Write out, character for character, the line containing "(if (0 <=? e)%Z then true" and all lines after it up to the end of the listing.

━━━

(** * ZipAct: a shallow embedding of the agents and their runner

    The development follows the Python sources of the repository:
    - [src/agents/zipact.py], [react.py], [observation_masking.py], [base.py],
      [summary.py], [reflexion.py];
    - [src/llm/client.py], [src/utils/logger.py], [run_experiment.py], [run.py];
    - [src/envs/alfworld_simple.py].

    Conventions.
    - A Python [str] is a [string]; its characters are the code points below
      256, which is enough for every literal of the sources.  The character
      classes ([str.isspace], the regex classes [\s] and [\w]) are the ones of
      CPython 3 on that range.
    - Python exceptions are values of [exn]; a computation that may raise has
      type [result A].
    - A Python [int] is a [Z].  A Python [float] is given by its value, a
      [Q]; the operations on floats round to the nearest binary64 number
      ([PyFloat]).
    - The language model is outside the program: every reply of
      [LLMClient.chat] is an input of the function that consumes it. *)

From Stdlib Require Import Bool List Arith ZArith QArith Lia.
From Stdlib Require Import Strings.Ascii Strings.String Numbers.DecimalString.
From Stdlib Require Import Sorting.Permutation.
Import ListNotations.

Close Scope Q_scope.
Open Scope nat_scope.
Open Scope list_scope.
Open Scope string_scope.

(** ** Exceptions *)

Inductive exn : Type :=
| KeyError
| TypeError
| AttributeError
| IndexError
| ValueError
| UnboundLocalError
| StopIteration.

Inductive result (A : Type) : Type :=
| Ok (a : A)
| Raise (e : exn).
Arguments Ok {A} a.
Arguments Raise {A} e.

Definition bind {A B : Type} (r : result A) (k : A -> result B) : result B :=
  match r with
  | Ok a => k a
  | Raise e => Raise e
  end.

Notation "x <- r ;; k" := (bind r (fun x => k))
  (at level 61, r at next level, right associativity).

(** ** Python string primitives *)

Module PyStr.

Definition nl : ascii := "010"%char.

(** The double quote, and a text between double quotes. *)
Definition dq : ascii := "034"%char.
Definition quoted (s : string) : string := String dq (s ++ String dq EmptyString).

(** [str.isspace] on one character; the same set is the regex class [\s]. *)
Definition isspace (c : ascii) : bool :=
  let n := nat_of_ascii c in
  (((9 <=? n) && (n <=? 13)) || ((28 <=? n) && (n <=? 32))
   || (n =? 133) || (n =? 160))%nat.

Fixpoint lstrip (s : string) : string :=
  match s with
  | EmptyString => EmptyString
  | String c s' => if isspace c then lstrip s' else s
  end.

Fixpoint rstrip (s : string) : string :=
  match s with
  | EmptyString => EmptyString
  | String c s' =>
      match rstrip s' with
      | EmptyString => if isspace c then EmptyString else String c EmptyString
      | r => String c r
      end
  end.

(** [s.strip()] *)
Definition strip (s : string) : string := rstrip (lstrip s).

(** [s.startswith(p)] *)
Definition startswith (p s : string) : bool := prefix p s.

(** [sub in s] for two strings *)
Fixpoint contains (sub s : string) : bool :=
  prefix sub s ||
  match s with
  | EmptyString => false
  | String _ s' => contains sub s'
  end.

(** [s.split(sep)] for a non-empty [sep]: the occurrences of [sep] are found
    from the left and do not overlap.  [skip] counts the characters of the
    separator that is being passed. *)
Fixpoint split_go (sep : string) (skip : nat) (s : string) : list string :=
  match s with
  | EmptyString => [EmptyString]
  | String c s' =>
      match skip with
      | S k => split_go sep k s'
      | O =>
          if prefix sep s then EmptyString :: split_go sep (length sep - 1) s'
          else
            match split_go sep 0 s' with
            | h :: t => String c h :: t
            | [] => [String c EmptyString]
            end
      end
  end.

Definition split (sep s : string) : list string := split_go sep 0 s.

(** [s.replace(old, new)] for a non-empty [old]. *)
Fixpoint replace_go (old new : string) (skip : nat) (s : string) : string :=
  match s with
  | EmptyString => EmptyString
  | String c s' =>
      match skip with
      | S k => replace_go old new k s'
      | O =>
          if prefix old s then new ++ replace_go old new (length old - 1) s'
          else String c (replace_go old new 0 s')
      end
  end.

Definition replace (old new s : string) : string := replace_go old new 0 s.

(** Truth value of a string: [bool(s)]. *)
Definition truthy (s : string) : bool :=
  match s with
  | EmptyString => false
  | _ => true
  end.

(** [sep.join(parts)] *)
Fixpoint join (sep : string) (parts : list string) : string :=
  match parts with
  | [] => EmptyString
  | [p] => p
  | p :: rest => p ++ sep ++ join sep rest
  end.

End PyStr.

(** ** Regular expressions of the sources

    Each [re.search] of the sources is written out as the search it performs:
    the leftmost position at which the pattern matches, and the matched text
    [group(0)]. *)

Module PyRe.

Import PyStr.

(** The class [\w] (alphanumeric characters and the underscore). *)
Definition isword (c : ascii) : bool :=
  let n := nat_of_ascii c in
  (((48 <=? n) && (n <=? 57)) || ((65 <=? n) && (n <=? 90))
   || ((97 <=? n) && (n <=? 122)) || (n =? 95)
   || (n =? 170) || (n =? 178) || (n =? 179) || (n =? 181)
   || (n =? 185) || (n =? 186) || ((188 <=? n) && (n <=? 190))
   || ((192 <=? n) && (n <=? 214)) || ((216 <=? n) && (n <=? 246))
   || (248 <=? n))%nat.

(** Lower case of an ASCII letter, as [re.IGNORECASE] compares the letters of
    the patterns below. *)
Definition lower (c : ascii) : ascii :=
  let n := nat_of_ascii c in
  if ((65 <=? n) && (n <=? 90))%nat then ascii_of_nat (n + 32) else c.

(** [ci_take lit s]: [s] starts with the lower-case literal [lit], letter case
    ignored; the result is the matched text and what follows it. *)
Fixpoint ci_take (lit s : string) : option (string * string) :=
  match lit with
  | EmptyString => Some (EmptyString, s)
  | String p lit' =>
      match s with
      | EmptyString => None
      | String c s' =>
          if Ascii.eqb (lower c) p then
            match ci_take lit' s' with
            | Some (m, rest) => Some (String c m, rest)
            | None => None
            end
          else None
      end
  end.

Definition head (s : string) : option ascii :=
  match s with
  | EmptyString => None
  | String c _ => Some c
  end.

Fixpoint last (prev : option ascii) (s : string) : option ascii :=
  match s with
  | EmptyString => prev
  | String c s' => last (Some c) s'
  end.

Definition isword_opt (c : option ascii) : bool :=
  match c with
  | Some c => isword c
  | None => false
  end.

(** [\b] between the character before and the character after a position. *)
Definition boundary (before after : option ascii) : bool :=
  xorb (isword_opt before) (isword_opt after).

(** The text matched by a greedy [.+] that ends the pattern: the rest of the
    line, which must not be empty. *)
Fixpoint until_nl (s : string) : string :=
  match s with
  | EmptyString => EmptyString
  | String c s' => if Ascii.eqb c nl then EmptyString else String c (until_nl s')
  end.

(** [\b(v1|v2|...)\b.+] at one position, [prev] being the character before
    it: the text matched, if any. *)
Fixpoint verbs_at (verbs : list string) (prev : option ascii) (s : string)
  : option string :=
  match verbs with
  | [] => None
  | v :: verbs' =>
      match ci_take v s with
      | Some (m, rest) =>
          if boundary prev (head s) && boundary (last prev m) (head rest)
             && truthy (until_nl rest)
          then Some (m ++ until_nl rest)
          else verbs_at verbs' prev s
      | None => verbs_at verbs' prev s
      end
  end.

(** [re.search(r'\b(v1|v2|...)\b.+', text, re.IGNORECASE)] *)
Fixpoint search_verbs (verbs : list string) (prev : option ascii) (s : string)
  : option string :=
  match verbs_at verbs prev s with
  | Some m => Some m
  | None =>
      match s with
      | EmptyString => None
      | String c s' => search_verbs verbs (Some c) s'
      end
  end.

Definition alfworld_verbs : list string :=
  ["go to"; "take"; "put"; "open"; "close"; "clean"; "heat"; "cool"; "toggle";
   "use"; "look"; "inventory"].

Definition sciworld_verbs : list string :=
  ["look around"; "go to"; "pick up"; "put down"; "put"; "pour"; "open";
   "close"; "activate"; "deactivate"; "focus on"; "wait"; "mix"; "connect";
   "use"; "read"; "examine"].

Definition search_alfworld (text : string) : option string :=
  search_verbs alfworld_verbs None text.

Definition search_sciworld (text : string) : option string :=
  search_verbs sciworld_verbs None text.

(** The lazy [.+?\]]: one character of the line at least, then up to the
    first closing bracket of the line. *)
Fixpoint upto_rbracket (s : string) : option string :=
  match s with
  | EmptyString => None
  | String c s' =>
      if Ascii.eqb c "]" then Some (String c EmptyString)
      else if Ascii.eqb c nl then None
      else option_map (String c) (upto_rbracket s')
  end.

Definition lazy_bracket (s : string) : option string :=
  match s with
  | EmptyString => None
  | String c s' =>
      if Ascii.eqb c nl then None else option_map (String c) (upto_rbracket s')
  end.

Definition bracket_at (lit s : string) : option string :=
  match ci_take lit s with
  | Some (m, rest) => option_map (append m) (lazy_bracket rest)
  | None => None
  end.

(** [(search\[.+?\]|click\[.+?\]|back)] at one position *)
Definition webshop_at (s : string) : option string :=
  match bracket_at "search[" s with
  | Some m => Some m
  | None =>
      match bracket_at "click[" s with
      | Some m => Some m
      | None => option_map fst (ci_take "back" s)
      end
  end.

(** [re.search(r'(search\[.+?\]|click\[.+?\]|back)', text, re.IGNORECASE)] *)
Fixpoint search_webshop (s : string) : option string :=
  match webshop_at s with
  | Some m => Some m
  | None =>
      match s with
      | EmptyString => None
      | String _ s' => search_webshop s'
      end
  end.

(** [re.sub(r',(\s*[}\]])', r'\1', s)]: a comma followed by white space
    and a closing brace or bracket is dropped, what follows it is kept. *)
Fixpoint closer_after_space (s : string) : bool :=
  match s with
  | EmptyString => false
  | String c s' =>
      if Ascii.eqb c "}" || Ascii.eqb c "]" then true
      else if isspace c then closer_after_space s'
      else false
  end.

Fixpoint sub_trailing_commas (s : string) : string :=
  match s with
  | EmptyString => EmptyString
  | String c s' =>
      if Ascii.eqb c "," && closer_after_space s' then sub_trailing_commas s'
      else String c (sub_trailing_commas s')
  end.

End PyRe.

(** ** Thought/action extraction *)

(** The loop over the lines, shared by every agent: the last line with each
    prefix wins. *)
Definition scan_line (acc : string * string) (line : string) : string * string :=
  let '(thought, action) := acc in
  let line := PyStr.strip line in
  if PyStr.startswith "Thought:" line then
    (PyStr.strip (PyStr.replace "Thought:" "" line), action)
  else if PyStr.startswith "Action:" line then
    (thought, PyStr.strip (PyStr.replace "Action:" "" line))
  else (thought, action).

Definition scan_lines (text : string) : string * string :=
  fold_left scan_line
    (PyStr.split (String PyStr.nl "") (PyStr.strip text)) ("", "look").

(** What the fallback branch does with the result of its [re.search]. *)
Definition fallback (text : string) (action : string) (m : option string)
  : string * string :=
  match m with
  | Some g => (PyStr.strip text, PyStr.strip g)
  | None => (PyStr.strip text, action)
  end.

Module ReActAgent.

(** [ReActAgent._parse_thought_action] *)
Definition _parse_thought_action (text : string) : string * string :=
  let '(thought, action) := scan_lines text in
  if negb (PyStr.truthy thought) && negb (PyStr.truthy action) then
    fallback text action (PyRe.search_alfworld text)
  else (thought, action).

End ReActAgent.

(** ** JSON values and the Python operations on them *)

Module Json.

Set Warnings "-register-all".

(** A Python [float] that [json.loads] produces: a decimal literal
    [m * 10^e], or one of the constants [NaN], [Infinity], [-Infinity]. *)
Inductive pyfloat : Type :=
| FDec (m e : Z)
| FInf (negative : bool)
| FNaN.

(** The value of [json.loads]: [dict] keeps the insertion order of its keys. *)
Inductive json : Type :=
| JNull
| JBool (b : bool)
| JInt (n : Z)
| JFloat (f : pyfloat)
| JStr (s : string)
| JArr (l : list json)
| JObj (m : list (string * json)).

(** A decimal literal is read as [0.0] when it is at most [2^-1075] in
    absolute value (round to nearest, ties to even). *)
Definition float_truthy (f : pyfloat) : bool :=
  match f with
  | FDec m e =>
      negb (m =? 0)%Z &&
      (if (0 <=? e)%Z then true
       else (10 ^ (- e) <? Z.abs m * 2 ^ 1075)%Z)
  | FInf _ => true
  | FNaN => true
  end.

(** [bool(v)] *)
Definition truthy (v : json) : bool :=
  match v with
  | JNull => false
  | JBool b => b
  | JInt n => negb (n =? 0)%Z
  | JFloat f => float_truthy f
  | JStr s => PyStr.truthy s
  | JArr l => match l with [] => false | _ => true end
  | JObj m => match m with [] => false | _ => true end
  end.

Fixpoint assoc_get (k : string) (m : list (string * json)) : option json :=
  match m with
  | [] => None
  | (k', v) :: m' => if String.eqb k k' then Some v else assoc_get k m'
  end.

━━━

[Exercise solution]:
      (if (0 <=? e)%Z then true
       else (10 ^ (- e) <? Z.abs m * 2 ^ 1075)%Z)
  | FInf _ => true
  | FNaN => true
  end.

(** [bool(v)] *)
Definition truthy (v : json) : bool :=
  match v with
  | JNull => false
  | JBool b => b
  | JInt n => negb (n =? 0)%Z
  | JFloat f => float_truthy f
  | JStr s => PyStr.truthy s
  | JArr l => match l with [] => false | _ => true end
  | JObj m => match m with [] => false | _ => true end
  end.

Fixpoint assoc_get (k : string) (m : list (string * json)) : option json :=
  match m with
  | [] => None
  | (k', v) :: m' => if String.eqb k k' then Some v else assoc_get k m'
  end.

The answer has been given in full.